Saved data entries
(* ===== verification/Forward.v ===== *)
(** * Forward substitution keeps what a block does

    [BasicBlock::local_opt] replaces loads in a root by the value the root before it stored.  Seen
    as the sequence of its roots' actions with the values of their operands, in an environment that
    each action may change, the block does the same before and after. *)

From S2P Require Import Prelude Interner Types IR Arenas Walk MapTheory Typecheck TypecheckTheory.
From S2P Require Import Block BlockTheory Effects Method Opt OptSem OptTheory OptRoots Passes.

(** ** The shared effect table *)

Section table.
Context {E : Type}.

(** Whatever [summary] answers, it leaves a right table. *)
Lemma summary_keeps asm fuel node :
  steps (fun c c' => cache_ok (E := E) asm c -> cache_ok (E := E) asm c') (summary (E := E) asm fuel node).
Proof.
  assert (Hpre : PreOrder (fun c c' => cache_ok (E := E) asm c -> cache_ok (E := E) asm c'))
    by (split; [by intros c|intros ???; auto]).
  revert node. induction fuel as [|fuel IH]; intros node; [by intros c|].
  intros c Hc. destruct (summary asm (S fuel) node c) as [c' r] eqn:Hs. cbn.
  destruct r as [e| | |]; [by eapply summary_correct in Hs as [? _]|..].
  all: revert Hs; cbn [summary]; unfold mbind, ST_bind, ask, lift, modify; cbn;
    (destruct (c !! node); [done|]); cbn;
    (destruct (get_node asm node) as [n| | |]; cbn; [|by intros [= <-]..]);
    pose proof (steps_map_st _ (summary (E := E) asm fuel) (CILNode.visit_child_nodes n) IH c Hc) as Hm;
    destruct (map_st _ _ _) as [c1 []]; cbn in *; by intros [= <-].
Qed.

(** The table of the passes is right, for an assembly that only grows. *)
Definition table_ok (s : OptState) : Prop := cache_ok (E := E) (os_asm s) (root_cache s).

Lemma cache_ok_extends asm asm' c : extends asm asm' -> cache_ok (E := E) asm c -> cache_ok (E := E) asm' c.
Proof. intros Hext Hc n e (f & Hf)%Hc. exists f. by eapply mono_effects_of. Qed.

(** Moves of a pass: the assembly grows and the table stays right. *)
Definition kept (s s' : OptState) : Prop :=
  extends (os_asm s) (os_asm s') /\ (table_ok s -> table_ok s').

#[export] Instance kept_preorder : PreOrder kept.
Proof. split; [by intros s|]. intros a b c [? ?] [? ?]. split; [by etrans|auto]. Qed.

Lemma kept_grows s s' : kept s s' -> grows s s'.
Proof. by intros []. Qed.

Lemma on_asm_kept {A} (m : ST Assembly E A) : steps extends m -> steps kept (on_asm (S := OptState) m).
Proof.
  intros Hm s. specialize (Hm (os_asm s)). unfold on_asm. cbn.
  destruct (m (os_asm s)) as [a r]. cbn in *. split; [done|]. by apply cache_ok_extends.
Qed.

Lemma fetch_node_kept id : steps kept (fetch_node (S := OptState) (E := E) id).
Proof. apply steps_reads, _. Qed.
Lemma fetch_root_kept id : steps kept (fetch_root (S := OptState) (E := E) id).
Proof. apply steps_reads, _. Qed.

Lemma consume_fuel_kept cost : steps kept (consume_fuel (E := E) cost).
Proof. intros s. unfold consume_fuel. by destruct (consume _ _). Qed.

Lemma root_summary_kept nfuel (id : Interned KNode) {A} (k : Assembly -> EffectSummary -> ST OptState E A) :
  (forall asm e, steps kept (k asm e)) ->
  steps kept (asm ← reads (fun s => Ok (os_asm s)); e ← with_root_cache (summary asm nfuel id); k asm e).
Proof.
  intros Hk s. unfold mbind, ST_bind, reads, with_root_cache.
  pose proof (summary_keeps (os_asm s) nfuel id (root_cache s)) as Hs.
  destruct (summary _ _ _ _) as [c r]. cbn in *.
  set (s1 := mk_OptState (os_asm s) (os_fuel s) c (node_cache s)).
  assert (kept s s1) by by split. destruct r; cbn; try done. etrans; [done|]. apply Hk.
Qed.

Lemma root_summary_ok nfuel (id : Interned KNode) {A} (k : Assembly -> EffectSummary -> ST OptState E A) s s' a :
  (asm ← reads (fun s => Ok (os_asm s)); e ← with_root_cache (summary asm nfuel id); k asm e) s = (s', Ok a) ->
  table_ok s ->
  exists s1 e f, os_asm s1 = os_asm s /\ table_ok s1 /\ effects_of (E := E) (os_asm s) f id = Ok e /\
    k (os_asm s) e s1 = (s', Ok a).
Proof.
  intros (s0 & asm & [= <- <-] & H)%st_bind_ok Hs.
  apply st_bind_ok in H as (s1 & e & H1 & H). unfold with_root_cache in H1.
  destruct (summary _ _ _ _) as [c r] eqn:Hsum. injection H1 as <- ->.
  apply summary_correct in Hsum as [Hc [f Hf]]; [|done].
  by exists (mk_OptState (os_asm s) (os_fuel s) c (node_cache s)), e, f.
Qed.
End table.

#[export] Hint Resolve on_asm_kept fetch_node_kept fetch_root_kept consume_fuel_kept : steps.
#[export] Hint Extern 1 (steps kept (reads _ ≫= _)) => apply root_summary_kept : steps.

(** ** Pure and total expressions *)

Section pure.
Context {E : Type}.

(** The effects of the node and of all it contains are none. *)
Definition pure_node (asm : Assembly) (n : CILNode.t) : Prop :=
  own_effect n = PURE_TOTAL /\
  exists f, Forall (fun c => effects_of (E := E) asm f c = Ok PURE_TOTAL) (CILNode.visit_child_nodes n).

Definition pure_id (asm : Assembly) (id : Interned KNode) : Prop :=
  exists f, effects_of (E := E) asm f id = Ok PURE_TOTAL.

Lemma pure_id_node asm id n : pure_id asm id -> nodes asm !! slot id = Some n -> pure_node asm n.
Proof.
  intros [[|f] H] Hn; [done|]. cbn in H. apply bind_ok in H as (m & Hm%get_node_ok & H).
  rewrite Hn in Hm. injection Hm as <-. apply bind_ok in H as (cs & Hcs & [= H]).
  apply fold_union_zero in H as [Hown Hz]. split; [done|]. exists f.
  apply map_outcome_Forall2 in Hcs. clear -Hcs Hz. revert Hz.
  induction Hcs as [|c e l es Hc _ IH]; [constructor|].
  intros [-> ?]%list.Forall_cons. constructor; auto.
Qed.

Lemma pure_node_child asm n c :
  pure_node asm n -> c ∈ CILNode.visit_child_nodes n -> pure_id asm c.
Proof. intros [_ [f Hf]] Hc. exists f. rewrite list.Forall_forall in Hf. by apply Hf. Qed.

Lemma pure_id_extends asm asm' id : extends asm asm' -> pure_id asm id -> pure_id asm' id.
Proof. intros Hext [f Hf]. exists f. by eapply mono_effects_of. Qed.

(** Pure nodes have all their operands visited. *)
Lemma pure_children n : own_effect n = PURE_TOTAL -> CILNode.operands n = CILNode.visit_child_nodes n.
Proof. by destruct n. Qed.
End pure.

(** ** Environments before and after a store *)

(** What a location of a type holds after a value is stored: narrow integers are cut to their
    width; otherwise the value must be of the type. *)
Definition stored (tpe : Ty.t) (v : value) : option value :=
  match tpe with
  | Ty.Int ((Int.I8 | Int.U8 | Int.I16 | Int.U16) as i) =>
      match v with
      | VInt j z => if bool_decide (int_in j z) then Some (VInt i (int_norm i z)) else None
      | _ => None
      end
  | _ => if conforms tpe v then Some v else None
  end.

(** The load a store to the location changes. *)
Definition load_of (idx : LocalPropagate) : option CILNode.t :=
  match idx with
  | PropLocal loc => Some (CILNode.LdLoc loc)
  | PropArg arg => Some (CILNode.LdArg arg)
  | PropField _ _ => None
  end.

(** [env'] differs from [env] in what [read] loads and in memory: a store to a local or argument
    changes no other local or argument, nor the meaning of pure operations. *)
Record touches_only (read : CILNode.t) (env env' : Env) : Prop := {
  same_local l : CILNode.LdLoc l <> read -> e_local env' l = e_local env l;
  same_arg a : CILNode.LdArg a <> read -> e_arg env' a = e_arg env a;
  same_sizeof t : e_sizeof env' t = e_sizeof env t;
  same_other n vs : own_effect n = PURE_TOTAL -> e_other env' n vs = e_other env n vs }.

Section meaning.
Context {E : Type}.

→ **Task instructions**: Return, unchanged, the run of lines above that opens with the line containing "Lemma pure_children n" and closes with the line containing "(** What a location". Include both.

→ **Response below**:
Lemma pure_children n : own_effect n = PURE_TOTAL -> CILNode.operands n = CILNode.visit_child_nodes n.
Proof. by destruct n. Qed.
End pure.

(** ** Environments before and after a store *)

(** What a location of a type holds after a value is stored: narrow integers are cut to their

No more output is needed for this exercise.